Cain Does Not Seem Able

November 02, 2011

Herman Cain's long-shot campaign is becoming an even longer shot due to his poor communication recently. Although his strong debate performances have pushed him to the front of the Republican presidential polls, his rhetorical abilities recently have been quite poor (the photo is one I took of him after a GOP debate in Iowa in August). First, Cain talked about abortion in pro-choice terms, which created confusion for many of his pro-life supporters. While talking with Piers Morgan last month, Cain stated about the issue of rape and abortion:

No, it comes down to it's not the government's role or anybody else's role to make that decision. Secondly, if you look at the statistical incidents, you're not talking about that big a number. So what I'm saying is it ultimately gets down to a choice that that family or that mother has to make. Not me as president, not some politician, not a bureaucrat. It gets down to that family. And whatever they decide, they decide. I shouldn't have to tell them what decision to make for such a sensitive issue.
This rhetoric is clearly pro-choice. Cain's answer quickly came under attack from pro-life groups, and was the focus of an attack ad from his Republican presidential opponent Rick Santorum. Cain responded by claiming he was "pro-life, no exceptions." However, when questioned further, Cain clarified his position by noting he is for exceptions in cases of rape, incest, or to save the life of the mother. This suggests Cain has at least three different positions on the issue that is highly important to many of his primary supporters. Despite his attempts to stress he is pro-life (and attack Morgan for supposedly asking a tricky question), Cain's answer on Morgan's show is interesting because it suggests that his personal beliefs do not align with his professed label on the issue. It is simply hard to imagine someone who has internalized the pro-life perspective giving the answer Cain gave on Morgan's program.
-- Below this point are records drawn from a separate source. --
(* ===== verification/MihomoSafety.v ===== *)
(** * What a checked profile is ([MihomoValidate], [MihomoCompile])

    [sound_profile] says what a client can rely on: names that mean one thing,
    references that lead somewhere, chains that end, a final rule.  [Validate] has
    nothing to report exactly for these; and what the compiler produces is within
    its limits. *)
From S2P Require Import Prelude GoStrings GoNet Ingest.
From S2P Require Import MihomoCompile MihomoValidate MihomoGraph MihomoLists.

#[local] Open Scope Z_scope.

(** ** Sound profiles *)
Definition all_names (ps gs : list value) : list string := built_in ++ map entry_name ps ++ map entry_name gs.
Definition contains (gs : list value) (x y : string) : Prop := exists v, v ∈ gs /\ entry_name v = x /\ y ∈ members_of v.
Definition dials_to (ps : list value) (x y : string) : Prop := exists v, v ∈ ps /\ entry_name v = x /\ dialer_of v = Some y.
Record sound_profile (p : profile) (ps gs : list value) : Prop := {
  sp_proxies : p !! "proxies"%string = Some (VList ps);
  sp_groups : p !! "proxy-groups"%string = Some (VList gs);
  sp_proxy : forall v, v ∈ ps -> good_proxy v;
  sp_group : forall v, v ∈ gs -> good_group v;
  sp_names : NoDup (all_names ps gs);
  sp_dialers : forall x y, dials_to ps x y -> y ∈ all_names ps gs;
  sp_members : forall x y, contains gs x y -> y ∈ all_names ps gs;
  sp_chains : forall x, ~ tc (dials_to ps) x x;
  sp_nesting : forall x, ~ tc (contains gs) x x;
  sp_match : exists rules rule, p !! "rules"%string = Some (VList rules) /\ last rules = Some (VString rule) /\ is_match (TrimSpace (Cut rule ",").1) = true
}.

(** ** The tables of clean lists *)
Definition no_names : checked :=
  {| vk_known := list_to_map (map (fun name => (name, "built-in"%string)) built_in); vk_dialers := ∅; vk_members := ∅; vk_diagnostics := [] |}.
Definition listed (ps gs : list value) : checked := each_from check_group 0 gs (each_from check_proxy 0 ps no_names).
Lemma built_in_known n : is_Some (vk_known no_names !! n) <-> n ∈ built_in.
Proof.
  change (vk_known no_names) with (list_to_map (map (fun name => (name, "built-in"%string)) built_in) : gmap string string).
  induction built_in as [|b l IH]; cbn; [rewrite lookup_empty, elem_of_nil; split; [by intros []|done]|].
  rewrite lookup_insert_is_Some', elem_of_cons, IH. naive_solver.
Qed.
Lemma check_lists p : vk_diagnostics (check_list "invalid_proxy_groups" "proxy-groups" check_group p (check_list "invalid_proxies" "proxies" check_proxy p no_names)) = [] <->
  exists ps gs, p !! "proxies"%string = Some (VList ps) /\ p !! "proxy-groups"%string = Some (VList gs) /\ clean (listed ps gs).
Proof.
  fold (clean (check_list "invalid_proxy_groups" "proxy-groups" check_group p (check_list "invalid_proxies" "proxies" check_proxy p no_names))).
  unfold check_list at 1. destruct (p !! "proxy-groups"%string) as [[| |gs|]|] eqn:Eg; try by (split; [intros []%clean_report|intros (? & ? & _ & ? & _)]).
  unfold check_list. destruct (p !! "proxies"%string) as [[| |ps|]|] eqn:Ep;
    try by (split; [intros [[]%clean_report _]%(each_clean _ _ check_group_clean group_known)|intros (? & ? & ? & _)]).
  split; [intros Hc; by exists ps, gs|]. by intros (ps' & gs' & [= ->] & [= ->] & Hc).
Qed.
Lemma listed_clean ps gs : clean (listed ps gs) <->
  (forall v, v ∈ ps -> good_proxy v) /\ (forall v, v ∈ gs -> good_group v) /\ NoDup (all_names ps gs).
Proof.
  unfold listed, all_names. rewrite (each_clean _ _ check_group_clean group_known), (each_clean _ _ check_proxy_clean proxy_known), !NoDup_app.
  assert (Hin : forall l v, v ∈ l -> entry_name v ∈ map entry_name l) by (intros l v Hv; by apply list_elem_of_In, in_map, list_elem_of_In).
  assert (Hex : forall l n, n ∈ map entry_name l -> exists v, entry_name v = n /\ v ∈ l) by (intros l n (v & E & Hv%list_elem_of_In)%list_elem_of_In%in_map_iff; by exists v).
  split.
  - intros ((_ & Hp & Hnp & Hfp) & Hg & Hng & Hfg). assert (Hc : clean (each_from check_proxy 0 ps no_names)).
    { by apply (each_clean _ _ check_proxy_clean proxy_known). }
    split; [done|]. split; [done|]. split; [by repeat constructor; vm_compute; set_solver|]. split.
    + intros n Hb%built_in_known [(v & <- & Hv)%Hex|(v & <- & Hv)%Hex]%elem_of_app.
      * rewrite (Hfp v Hv) in Hb. by destruct Hb.
      * specialize (Hfg v Hv). apply eq_None_not_Some in Hfg. apply Hfg. apply (each_known _ _ check_proxy_clean proxy_known); [done|by right].
    + split; [done|]. split; [|done]. intros n Hn (v & <- & Hv)%Hex. specialize (Hfg v Hv). apply eq_None_not_Some in Hfg. apply Hfg.
      apply (each_known _ _ check_proxy_clean proxy_known); [done|by left].
  - intros (Hp & Hg & _ & Hb & Hnp & Hpg & Hng). assert (Hc : clean (each_from check_proxy 0 ps no_names)).
    { apply (each_clean _ _ check_proxy_clean proxy_known). split; [done|]. split; [done|]. split; [done|]. intros v Hv. apply eq_None_not_Some.
      intros Hs%built_in_known. apply (Hb _ Hs), elem_of_app. left. by apply Hin. }
    split; [by apply (each_clean _ _ check_proxy_clean proxy_known) in Hc|]. split; [done|]. split; [done|]. intros v Hv. apply eq_None_not_Some.
    intros [Hs|Hs%built_in_known]%(each_known _ _ check_proxy_clean proxy_known); [|..|done].
    + by apply (Hpg _ Hs), Hin.
    + apply (Hb _ Hs), elem_of_app. right. by apply Hin.
Qed.
Section listed.
Variables ps gs : list value.
Hypothesis Hclean : clean (listed ps gs).
Let proxies_clean : clean (each_from check_proxy 0 ps no_names).
Proof. by apply (each_clean _ _ check_group_clean group_known) in Hclean as []. Qed.
Lemma listed_known n : is_Some (vk_known (listed ps gs) !! n) <-> n ∈ all_names ps gs.
Proof.
  unfold listed, all_names. rewrite (each_known _ _ check_group_clean group_known), (each_known _ _ check_proxy_clean proxy_known), built_in_known by done.
  rewrite !elem_of_app. tauto.
Qed.
Lemma listed_dialers x y : vk_dialers (listed ps gs) !! x = Some y <-> dials_to ps x y.
Proof.
  unfold listed. rewrite (each_keeps vk_dialers check_group) by (intros; apply group_no_dialers).
  rewrite (each_table _ _ check_proxy_clean proxy_known _ _ (fun i v st g k _ => proxy_dialers i v st g k)) by (done || (intros n Hn; by destruct (is_Some_None Hn))). split; [by intros [|]|by left].
Qed.
Lemma listed_groups x ms : vk_members (listed ps gs) !! x = Some ms <-> exists v, v ∈ gs /\ entry_name v = x /\ group_list v = Some ms.
Proof.
  assert (E : vk_members (each_from check_proxy 0 ps no_names) = ∅) by (rewrite (each_keeps vk_members check_proxy); [done|]; intros; apply proxy_no_members).
  unfold listed. rewrite (each_table _ _ check_group_clean group_known _ _ group_members); [|done|rewrite E; intros n Hn; by destruct (is_Some_None Hn)].
  rewrite E. split; [by intros [|]|by left].
Qed.
Lemma listed_contains x y : contains gs x y <-> exists ms, vk_members (listed ps gs) !! x = Some ms /\ y ∈ ms.
Proof.
  setoid_rewrite listed_groups. unfold contains, group_list. split.
  - intros (v & Hv & Hx & Hy). destruct (members_of v) as [|m ms] eqn:E; [by apply elem_of_nil in Hy|]. exists (m :: ms). split; [|done].
    exists v. by rewrite E.
  - intros (ms & (v & Hv & Hx & E) & Hy). exists v. split; [done|]. split; [done|]. destruct (members_of v); [done|]. by injection E as <-.
Qed.
End listed.

(** ** Cycles *)
(** A cycle only passes through nodes that lead somewhere. *)
Lemma tc_through {A} (R R' : relation A) x y : (forall a b c, R a b -> R b c -> R' a b) -> tc R x y -> (exists z, R y z) -> tc R' x y.
Proof.
  intros HR Ht [z Hz]. induction Ht as [x y Hxy|x y w Hxy Ht IH]; [by apply tc_once, (HR _ _ z)|].
  eapply tc_l; [|by apply IH]. inversion Ht; subst; by eapply HR.
Qed.
Lemma acyclic_iff {A} (R R' : relation A) : (forall a b c, R a b -> R b c -> R' a b) -> (forall a b, R' a b -> R a b) ->
  (forall x, ~ tc R' x x) <-> (forall x, ~ tc R x x).
Proof.
  intros H1 H2. split; intros H x Hx; apply (H x); [|by eapply tc_weaken].
  eapply tc_through; [done|exact Hx|]. inversion Hx; subst; eauto.
Qed.

(** ** References *)
Lemma concat_nil {A} (ls : list (list A)) : List.concat ls = [] <-> forall l, l ∈ ls -> l = [].
Proof.
  induction ls as [|l ls IH]; cbn; [split; [by intros _ l ?%elem_of_nil|done]|]. rewrite app_nil, IH. setoid_rewrite elem_of_cons. naive_solver.
Qed.
Lemma unknown_members_nil known group members : unknown_members known group members = [] <-> forall m, m ∈ members -> is_Some (known !! m).
Proof.
  unfold unknown_members. rewrite concat_nil. setoid_rewrite elem_of_lookup_imap. split.
  - intros H m (i & Hi)%list_elem_of_lookup. specialize (H _ (ex_intro _ i (ex_intro _ m (conj eq_refl Hi)))). by destruct (known !! m).
  - intros H l (i & m & -> & Hi%list_elem_of_lookup_2). by destruct (H m Hi) as [? ->].
Qed.
Lemma all_members_nil known (t : gmap string (list string)) :
  List.concat (map (fun gm => unknown_members known gm.1 gm.2) (map_to_list t)) = [] <-> forall x ms m, t !! x = Some ms -> m ∈ ms -> is_Some (known !! m).
Proof.
  rewrite concat_nil. setoid_rewrite list_elem_of_fmap. split.
  - intros H x ms m Hx. apply (proj1 (unknown_members_nil known x ms)). apply H. exists (x, ms). split; [done|by apply elem_of_map_to_list].
  - intros H l ([x ms] & -> & Hx%elem_of_map_to_list). apply unknown_members_nil. intros m. by apply (H x).
Qed.
Lemma all_dialers_nil known (t : gmap string string) :
  List.concat (map (fun pd => unknown_dialer known pd.1 pd.2) (map_to_list t)) = [] <-> forall x y, t !! x = Some y -> is_Some (known !! y).
Proof.
  rewrite concat_nil. setoid_rewrite list_elem_of_fmap. unfold unknown_dialer. split.
  - intros H x y Hx. assert (E := H _ (ex_intro _ (x, y) (conj eq_refl (proj2 (elem_of_map_to_list _ _ _) Hx)))). cbn in E. by destruct (known !! y).
  - intros H l ([x y] & -> & Hx%elem_of_map_to_list). cbn. by destruct (H x y Hx) as [? ->].
Qed.
Lemma map_nil {A B} (f : A -> B) l : map f l = [] <-> l = [].
Proof. by destruct l. Qed.
Lemma check_rules_nil p : check_rules p = [] <->
  exists rules rule, p !! "rules"%string = Some (VList rules) /\ last rules = Some (VString rule) /\ is_match (TrimSpace (Cut rule ",").1) = true.
Proof.
  unfold check_rules. destruct (p !! "rules"%string) as [[| |[|r rules]|]|]; try by (split; [|intros (? & ? & [=] & ?)]).
  { split; [done|]. by intros (rules & rule & [= <-] & ? & _). }
  destruct (last (r :: rules)) as [[|rule| |]|] eqn:E; try by (split; [|intros (l & rule & [= <-] & El & _); congruence]).
  destruct (is_match (TrimSpace (Cut rule ",").1)) eqn:Em; (split; [|intros (l & rule' & [= <-] & El & Hm); rewrite E in El; injection El as <-; congruence]); [|done].
  intros _. by exists (r :: rules), rule.
Qed.

(** ** Validation *)
Lemma Validate_nil p : Validate (Some p) = [] <-> exists ps gs, p !! "proxies"%string = Some (VList ps) /\ p !! "proxy-groups"%string = Some (VList gs) /\
  clean (listed ps gs) /\ (forall x ms m, vk_members (listed ps gs) !! x = Some ms -> m ∈ ms -> is_Some (vk_known (listed ps gs) !! m)) /\
  findGroupCycles (vk_members (listed ps gs)) = [] /\ (forall x y, vk_dialers (listed ps gs) !! x = Some y -> is_Some (vk_known (listed ps gs) !! y)) /\
  findDialerCycles (vk_dialers (listed ps gs)) = [] /\ check_rules p = [].
Proof.
  unfold Validate. rewrite app_nil, check_lists. split.
  - intros [(ps & gs & Ep & Eg & Hc) H]. exists ps, gs. split; [done|]. split; [done|]. split; [done|]. revert H. unfold check_list. rewrite Ep, Eg.
    by rewrite !app_nil, all_members_nil, all_dialers_nil, !map_nil.
  - intros (ps & gs & Ep & Eg & Hc & H). split; [by exists ps, gs|]. unfold check_list. rewrite Ep, Eg.
    by rewrite !app_nil, all_members_nil, all_dialers_nil, !map_nil.
Qed.
Lemma members_acyclic ps gs : clean (listed ps gs) -> findGroupCycles (vk_members (listed ps gs)) = [] <-> forall x, ~ tc (contains gs) x x.
Proof.
  intros Hc. rewrite findGroupCycles_exact. apply acyclic_iff; unfold edge.
  - intros a b c (ms & Ha & Hb)%(listed_contains _ _ Hc) (ms' & Hb' & _)%(listed_contains _ _ Hc). by exists ms.
  - intros a b (ms & Ha & Hb & _). apply (listed_contains _ _ Hc). by exists ms.
Qed.
Lemma dialers_acyclic ps gs : clean (listed ps gs) -> findDialerCycles (vk_dialers (listed ps gs)) = [] <-> forall x, ~ tc (dials_to ps) x x.
Proof.
  intros Hc. rewrite findDialerCycles_exact. apply acyclic_iff; unfold dials.
  - intros a b c Ha%(listed_dialers _ _ Hc) Hb%(listed_dialers _ _ Hc). by split.
  - intros a b [Ha _]. by apply (listed_dialers _ _ Hc).
Qed.

(** C11: [Validate] reports nothing exactly for the sound profiles: every proxy and
    group has a name of its own that is no built-in one, every dialer and member
    is the name of something there is, no chain of dialers and no nesting of
    groups comes back to itself, and the rules end in MATCH. *)
Theorem validation_is_exact p : Validate (Some p) = [] <-> exists ps gs, sound_profile p ps gs.
Proof.
  rewrite Validate_nil. split.
  - intros (ps & gs & Ep & Eg & Hc & Hm & Hgc & Hd & Hdc & Hr). exists ps, gs. destruct (proj1 (listed_clean ps gs) Hc) as (Hp & Hg & Hn).
    split; [done|done|done|done|done|..].
    + intros x y Hxy%(listed_dialers _ _ Hc). apply (proj1 (listed_known _ _ Hc y)), (Hd x y), Hxy.
    + intros x y (ms & Hx & Hy)%(listed_contains _ _ Hc). apply (proj1 (listed_known _ _ Hc y)), (Hm x ms y); done.
    + by apply (proj1 (dialers_acyclic _ _ Hc)).
    + by apply (proj1 (members_acyclic _ _ Hc)).
    + by apply check_rules_nil.
  - intros (ps & gs & H). exists ps, gs. assert (Hc : clean (listed ps gs)) by (apply listed_clean; split; [apply H|]; split; apply H).
    split; [apply H|]. split; [apply H|]. split; [done|]. split; [|split; [apply members_acyclic; [done|apply H]|split; [|split; [apply dialers_acyclic; [done|apply H]|apply check_rules_nil, H]]]].
    + intros x ms m Hx Hm. apply (listed_known _ _ Hc), (sp_members _ _ _ H x), (listed_contains _ _ Hc). by exists ms.
    + intros x y Hxy. by apply (listed_known _ _ Hc), (sp_dialers _ _ _ H x), (listed_dialers _ _ Hc).
Qed.

(** Finding: a proxy that dials through a group which has it as a member passes;
    the two searches never look at one another's edges. *)
Definition entangled : profile := list_to_map [
  ("proxies", VList [VMap (list_to_map [("name", VString "a"); ("dialer-proxy", VString "g")])]);
  ("proxy-groups", VList [VMap (list_to_map [("name", VString "g"); ("proxies", VList [VString "a"])])]);
  ("rules", VList [VString "MATCH,g"])]%string.
Definition leads_to (ps gs : list value) (x y : string) : Prop := dials_to ps x y \/ contains gs x y.
Theorem entangled_chain_passes : Validate (Some entangled) = [] /\
  forall ps gs, entangled !! "proxies"%string = Some (VList ps) -> entangled !! "proxy-groups"%string = Some (VList gs) -> tc (leads_to ps gs) "a"%string "a"%string.
Proof.
  split; [by vm_compute|]. intros ps gs Ep Eg. vm_compute in Ep, Eg. injection Ep as <-. injection Eg as <-. apply tc_l with "g"%string.
  - left. eexists. split; [left|]. by vm_compute.
  - apply tc_once. right. eexists. split; [left|]. split; [by vm_compute|left].
Qed.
Offering even more proof that Cain is not ready for primetime, he has poorly handled claims this week that he sexually harassed female employees while he led the National Restaurant Association. Cain's response to the issue has been nearly a textbook example of how not to respond to a crisis. Scholarship in apologia would suggest Cain has made a couple critical errors. First, rather than completely address the issue when it first surfaced, he has instead tried to say as little as possible. This has allowed the news to slowly trickle out, which keeps the story as a news item and makes Cain appear like he is hiding something. His response to Politico when they first asked him about the charges is one of the worst reactions he could have given because it makes him sound guilty. Here is how Politico described the exchange:
He was then asked, "Have you ever been accused, sir, in your life of harassment by a woman?" He breathed audibly, glared at the reporter and stayed silent for several seconds. After the question was repeated three times, he responded by asking the reporter, "Have you ever been accused of sexual harassment?"
Since then, Cain keeps slowly adding more details as reporters uncover more information. Cain's best strategy would have been to address the issue completely right away. After all, it will come out eventually. A second mistake Cain has made is that he keeps denying claims and then later admitting the claims. Cain attacked the Politico story as "unsubstantiated," but then admitted he had been accused (which is what Politico claimed in its article). Then Cain claimed he did not know the women received settlements for the claims, but then later admitted he knew they did. Cain's changing story led conservative Fox News commentator Charles Krauthammer to challenge Cain for "parsing the words in a Clintonian legalistic way." Quite a fall for someone whose political rise started with a stern challenge to then-President Bill Clinton in a town hall forum! Now, a third woman is claiming she was harassed by Cain even though she did not file a complaint at the time, and a Republican political strategist (who has worked for Cain's Republican presidential opponent Rick Perry) claims he witnessed some of the harassment. Then today, Cain yelled at reporters for asking him more questions about the claims, which is not going to help him.

In both of these cases, Cain is demonstrating an inability to clearly articulate his ideas and keep his claims consistent. Cain's problems on the issue of abortion demonstrate the problems of political labels as politicians try to merely parrot simple phrases without seriously engaging in the complexities of the issues. Cain's problems on the issue of sexual harassment allegations show that politicians should avoid what often seem to be their first instincts in a crisis--to deny and try to avoid the issue as much as possible. These missteps can be fatal for any candidate, but especially for one whose rise in the polls is based on his rhetorical performance and not his record.